The new CD is a little overproduced for my tastes, polishing off the rough edges of their cathartic live show, and the band’s sound is eclectic to the point of obscuring avowed influences such as My Morning Jacket, Elliott Smith, Tom Petty and Pink Floyd. Still, unstoppable vehicles like the shimmering “My Life Before Today,” the emotionally messy and delightful “Coke and Smoke” and the operatic “Live and Learn” give this project a transcendent burnish.

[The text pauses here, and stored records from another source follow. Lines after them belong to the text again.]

(* ===== verification/Repository.v ===== *)
(** * Repository: [repositories.TodoRepository] and its MongoDB implementation

    src/repositories/todo_repository.go.  The Go interface [TodoRepository]
    is the class [TodoRepository]; [todoRepository], the struct holding the
    collection handle, is the instance [mongoRepository].  Each method runs
    in the world monad [M]: it reads the clock where the code calls
    [time.Now()], makes one store round trip per driver call (which the
    environment may fail), and applies the command of [Store] to the
    collection.  Errors keep the code's texts, since the layers above
    compare them.

    [GetAll] ignores the error of [Find]: when [Find] fails the cursor is
    [nil] and [cursor.All] dereferences it, so the method panics. *)

From S2P Require Import Prelude ObjectId Model Store.
Open Scope Z_scope.

(** ** The driver calls *)

(** The runtime's message for the [nil] cursor dereference. *)
Definition nil_deref : string :=
  "runtime error: invalid memory address or nil pointer dereference".

(** [collection.InsertOne(ctx, doc)]. *)
Definition coll_InsertOne (doc : Todo) : M (result unit) :=
  f ← round_trip;
  match f with
  | Some e => mret (Err e)
  | None =>
      docs ← get_todos;
      match insert_one doc docs with
      | Err e => mret (Err e)
      | Ok docs' => _ ← set_todos docs'; mret (Ok tt)
      end
  end.

(** [collection.FindOne(ctx, {_id: id}).Decode(&v)]: [Ok None] is
    [mongo.ErrNoDocuments]. *)
Definition coll_FindOne (id : ObjectID) : M (result (option Todo)) :=
  f ← round_trip;
  match f with
  | Some e => mret (Err e)
  | None => docs ← get_todos; mret (Ok (find_one id docs))
  end.

(** [collection.FindOneAndUpdate(ctx, {_id: id}, update, After).Decode(&v)]. *)
Definition coll_FindOneAndUpdate (id : ObjectID) (upd : Todo -> Todo)
    : M (result (option Todo)) :=
  f ← round_trip;
  match f with
  | Some e => mret (Err e)
  | None =>
      docs ← get_todos;
      let '(r, docs') := find_one_and_update id upd docs in
      _ ← set_todos docs'; mret (Ok r)
  end.

(** [collection.DeleteOne(ctx, {_id: id})]: the [DeletedCount]. *)
Definition coll_DeleteOne (id : ObjectID) : M (result Z) :=
  f ← round_trip;
  match f with
  | Some e => mret (Err e)
  | None =>
      docs ← get_todos;
      let '(n, docs') := delete_one id docs in
      _ ← set_todos docs'; mret (Ok n)
  end.

Section Driver.
Context `{RX : RegexEngine}.

(** [collection.Find(ctx, filter, opts)]: the first batch of the cursor. *)
Definition coll_Find (flt : Filter) (o : FindOptions) : M (result (list Todo)) :=
  f ← round_trip;
  match f with
  | Some e => mret (Err e)
  | None => docs ← get_todos; mret (Ok (find flt o docs))
  end.

(** [cursor.All]: drains the cursor, which may take further round trips;
    on a [nil] cursor it dereferences [nil]. *)
Definition cursor_All (cursor : result (list Todo)) : M (result (list Todo)) :=
  match cursor with
  | Err _ => panic nil_deref
  | Ok batch =>
      f ← round_trip;
      match f with Some e => mret (Err e) | None => mret (Ok batch) end
  end.

Definition coll_CountDocuments (flt : Filter) : M (result Z) :=
  f ← round_trip;
  match f with
  | Some e => mret (Err e)
  | None => docs ← get_todos; mret (Ok (count_documents flt docs))
  end.
End Driver.

(** ** The interface [repositories.TodoRepository] *)

(** [(nil, nil)] results are [Ok None]. *)
Class TodoRepository := {
  repo_CreateTodo : Todo -> M (result Todo);
  repo_GetAll : Filter -> Z -> Z -> M (result (list Todo));
  repo_GetTodoByID : ObjectID -> M (result (option Todo));
  repo_UpdateTodo : ObjectID -> Todo -> M (result (option Todo));
  repo_DeleteTodo : ObjectID -> M (result unit);
  repo_CountTodos : Filter -> M (result Z)
}.

(** ** [todoRepository] *)

Module TodoRepo.
Section Methods.
Context `{RX : RegexEngine}.

(** [CreateTodo]: stamps id and times, inserts, returns the stamped struct
    (with the clock's nanoseconds, not the stored milliseconds). *)
Definition CreateTodo (todo : Todo) : M (result Todo) :=
  id ← new_object_id;
  created ← time_Now;
  updated ← time_Now;
  let todo' := mkTodo id (Title todo) (Description todo) (Complete todo) created updated in
  r ← coll_InsertOne todo';
  match r with
  | Err e => mret (Err ("Error the to create task: " ++ e))
  | Ok _ => mret (Ok todo')
  end.

(** [GetAll]: options set only for a positive limit and a non-negative
    skip; the error of [Find] is overwritten unchecked. *)
Definition GetAll (flt : Filter) (limit skip : Z) : M (result (list Todo)) :=
  let o := mkFindOptions (if decide (limit > 0) then Some limit else None)
                         (if decide (skip >= 0) then Some skip else None) in
  cursor ← coll_Find flt o;
  r ← cursor_All cursor;
  match r with
  | Err e => mret (Err ("failed to decode tasks: " ++ e))
  | Ok todos => mret (Ok todos)
  end.

(** [GetTodoByID]: [ErrNoDocuments] becomes [(nil, nil)]. *)
Definition GetTodoByID (id : ObjectID) : M (result (option Todo)) :=
  r ← coll_FindOne id;
  match r with
  | Err e => mret (Err ("Fail the to search the task by ID! error: " ++ e))
  | Ok o => mret (Ok o)
  end.

(** The [$set] document: [title], [description], [complete] and
    [updatedAt] (stored in milliseconds); [_id] and [createdAt] stay. *)
Definition set_update (todo : Todo) (doc : Todo) : Todo :=
  mkTodo (ID doc) (Title todo) (Description todo) (Complete todo)
         (CreatedAt doc) (bson_time (UpdatedAt todo)).

(** [UpdateTodo]: refreshes [UpdatedAt], rewrites the four fields,
    returns the document after the update. *)
Definition UpdateTodo (id : ObjectID) (todo : Todo) : M (result (option Todo)) :=
  now ← time_Now;
  let todo' := mkTodo (ID todo) (Title todo) (Description todo) (Complete todo)
                      (CreatedAt todo) now in
  r ← coll_FindOneAndUpdate id (set_update todo');
  match r with
  | Err e => mret (Err ("Fail the update task: " ++ e))
  | Ok o => mret (Ok o)
  end.

(** [DeleteTodo]: no document deleted is an error. *)
Definition DeleteTodo (id : ObjectID) : M (result unit) :=
  r ← coll_DeleteOne id;
  match r with
  | Err e => mret (Err ("Fail the to delete task: " ++ e))
  | Ok n => if decide (n = 0) then mret (Err "No tasks found with id to delete")
            else mret (Ok tt)
  end.

(** [CountTodos]: the driver's error is dropped from the message. *)
Definition CountTodos (flt : Filter) : M (result Z) :=
  r ← coll_CountDocuments flt;
  match r with
  | Err _ => mret (Err "Fail the to count tasks")
  | Ok n => mret (Ok n)
  end.
End Methods.
End TodoRepo.

(** [NewTodoRepository]. *)
#[export] Instance mongoRepository `{RegexEngine} : TodoRepository := {
  repo_CreateTodo := TodoRepo.CreateTodo;
  repo_GetAll := TodoRepo.GetAll;
  repo_GetTodoByID := TodoRepo.GetTodoByID;
  repo_UpdateTodo := TodoRepo.UpdateTodo;
  repo_DeleteTodo := TodoRepo.DeleteTodo;
  repo_CountTodos := TodoRepo.CountTodos
}.

(** ** The worlds and documents of the closed forms *)

Definition updated_doc (todo : Todo) (now : Z) : Todo -> Todo :=
  TodoRepo.set_update (mkTodo (ID todo) (Title todo) (Description todo) (Complete todo)
                         (CreatedAt todo) now).

(** The document [CreateTodo] builds from [todo] in world [w], and the
    worlds after its id and its two timestamps. *)
Definition create_w1 (w : World) : World :=
  let w0 := tick w in with_gen (NewObjectID (clock w0) (oidgen w0)).2 w0.
Definition create_w3 (w : World) : World := tick (tick (create_w1 w)).
Definition created_doc (todo : Todo) (w : World) : Todo :=
  mkTodo (NewObjectID (clock (tick w)) (oidgen (tick w))).1
    (Title todo) (Description todo) (Complete todo)
    (clock (tick (create_w1 w))) (clock (create_w3 w)).

(** The id [CreateTodo] will stamp next. *)
Definition next_oid (w : World) : ObjectID := (NewObjectID (clock (tick w)) (oidgen (tick w))).1.

Definition getall_options (limit skip : Z) : FindOptions :=
  mkFindOptions (if decide (limit > 0) then Some limit else None)
                (if decide (skip >= 0) then Some skip else None).

(** ** The methods in closed form

    Each method's result and final world, as a function of the next fault
    and the clock.  [w1], [w2], ... are the worlds after each clock reading
    and round trip. *)

Section Spec.
Context `{RX : RegexEngine}.

Lemma GetTodoByID_spec id w :
  TodoRepo.GetTodoByID id w =
    (Done (match next_fault w with
           | Some e => Err ("Fail the to search the task by ID! error: " ++ e)
           | None => Ok (find_one id (todos w))
           end), pop_fault w).
Proof. unfold TodoRepo.GetTodoByID, coll_FindOne. run_world. by destruct (next_fault w). Qed.


Lemma UpdateTodo_spec id todo w :
  TodoRepo.UpdateTodo id todo w =
    let w1 := tick w in
    match next_fault w1 with
    | Some e => (Done (Err ("Fail the update task: " ++ e)), pop_fault w1)
    | None =>
        (Done (Ok (find_one_and_update id (updated_doc todo (clock w1)) (todos w1)).1),
         with_todos (find_one_and_update id (updated_doc todo (clock w1)) (todos w1)).2
           (pop_fault w1))
    end.
Proof.
  unfold TodoRepo.UpdateTodo, coll_FindOneAndUpdate. run_world.
  destruct (next_fault (tick w)); [done|].
  replace (todos (pop_fault (tick w))) with (todos (tick w)) by reflexivity.
  by destruct (find_one_and_update _ _ _).
Qed.

Lemma DeleteTodo_spec id w :
  TodoRepo.DeleteTodo id w =
    match next_fault w with
    | Some e => (Done (Err ("Fail the to delete task: " ++ e)), pop_fault w)
    | None =>
        (Done (if decide ((delete_one id (todos w)).1 = 0)
               then Err "No tasks found with id to delete" else Ok tt),
         with_todos (delete_one id (todos w)).2 (pop_fault w))
    end.
Proof.
  unfold TodoRepo.DeleteTodo, coll_DeleteOne. run_world.
  destruct (next_fault w); [done|].
  replace (todos (pop_fault w)) with (todos w) by reflexivity.
  destruct (delete_one id (todos w)) as [n docs']. cbn [fst snd]. by case_decide.
Qed.


Lemma CreateTodo_spec todo w :
  TodoRepo.CreateTodo todo w =
    let w3 := create_w3 w in
    let doc := created_doc todo w in
    match next_fault w3 with
    | Some e => (Done (Err ("Error the to create task: " ++ e)), pop_fault w3)
    | None =>
        match insert_one doc (todos w3) with
        | Err e => (Done (Err ("Error the to create task: " ++ e)), pop_fault w3)
        | Ok docs' => (Done (Ok doc), with_todos docs' (pop_fault w3))
        end
    end.
Proof.
  unfold TodoRepo.CreateTodo, coll_InsertOne, new_object_id, next_object_id. run_world.
  destruct (next_fault _); [done|]. by destruct (insert_one _ _).
Qed.

(** A failed [Find] panics; a failed drain is an error. *)
Lemma GetAll_spec flt limit skip w :
  TodoRepo.GetAll flt limit skip w =
    match next_fault w with
    | Some _ => (Panicked nil_deref, pop_fault w)
    | None =>
        let w1 := pop_fault w in
        (Done (match next_fault w1 with
               | Some e => Err ("failed to decode tasks: " ++ e)
               | None => Ok (find flt (getall_options limit skip) (todos w))
               end), pop_fault w1)
    end.
Proof.
  unfold TodoRepo.GetAll, coll_Find, cursor_All. run_world.
  destruct (next_fault w); [done|]. by destruct (next_fault (pop_fault w)).
Qed.

Lemma CountTodos_spec flt w :
  TodoRepo.CountTodos flt w =
    (Done (match next_fault w with
           | Some _ => Err "Fail the to count tasks"
           | None => Ok (count_documents flt (todos w))
           end), pop_fault w).
Proof. unfold TodoRepo.CountTodos, coll_CountDocuments. run_world. by destruct (next_fault w). Qed.
End Spec.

At the other end of the sonic spectrum, Clement Mallory’s The Future of Poetry – a product of Greensboro’s Collective Recording Studio – is now in circulation. It begins with “Black Poets,” which, clocking in at 1 minute and 30 seconds, name-drops Amiri Baraka, Maya Angelou and Sonia Sanchez and features militant, edgy tracks produced by Maurice Wiggins that recall the thrilling synthesis of late ’80s Public Enemy. The album unfolds with an old-school funk groove that hints at Isaac Hayes’ movie soundtrack work and sounds organic while crackling with energy around the edges.

Not quite hip hop, Mallory’s poetry seamlessly interweaves with the instrumental tracks nonetheless. His meditations on money, power and family reveal a wide emotional range matched by the broad sonic palettes wielded by Wiggins and fellow trackmasters JG and Walter Jones.

And speaking of new releases, the Triangle’s David Karsten Daniels held his CD release party for his new masterpiece, Sharp Teeth, at Local 506 in Chapel Hill earlier this month. Somewhere between sad and transcendent, the songs are nothing short of beautiful. Beginning with a Southern folk storytelling premise, Sharp Teeth features tender acoustic guitar laden with layers of instrumentation, including mournful Dixieland horns, angular shards of electric guitar and the ethereal guest vocals of Des Ark’s Aimee Argote.

Here are the essentials for the Triad’s week in live music:

The Bo Stevens, Lowlands, Mitchell Snow & 40 Hounds of Hell and Susan Snow play the Garage in Winston-Salem on Thursday.

On Friday Boys II Men make their rite of passage at the N Club and International Bluegrass Music Association entertainers of the year Cherryholmes bend the strings at the Carolina Theatre. On the same night and in the same town Unknown Hinson and the Tremors materialize at Greene Street.

Saturday Bloodjinn celebrates the release of its new CD release party at Greene Street, while the Cyril Lance Outskirts of Infinity Collective Experience Arkestra, featuring Dave McCracken, Steve Clarke and Dan Davis, conduct intergalactic transport over at the Blind Tiger.

Down the road in Winston-Salem, Sister Hazel rocks Ziggy’s on Saturday, while the garage-glam outfit the Malamondos headline the Garage.

Multi-instrumentalist Frank Gratkowski and keyboardist Dave Fox play Guilford College’s Finch Chapel on March 4.

Looking ahead, tickets go on sale Friday for Old Crow Medicine Show’s March 29 appearance at the Carolina Theatre.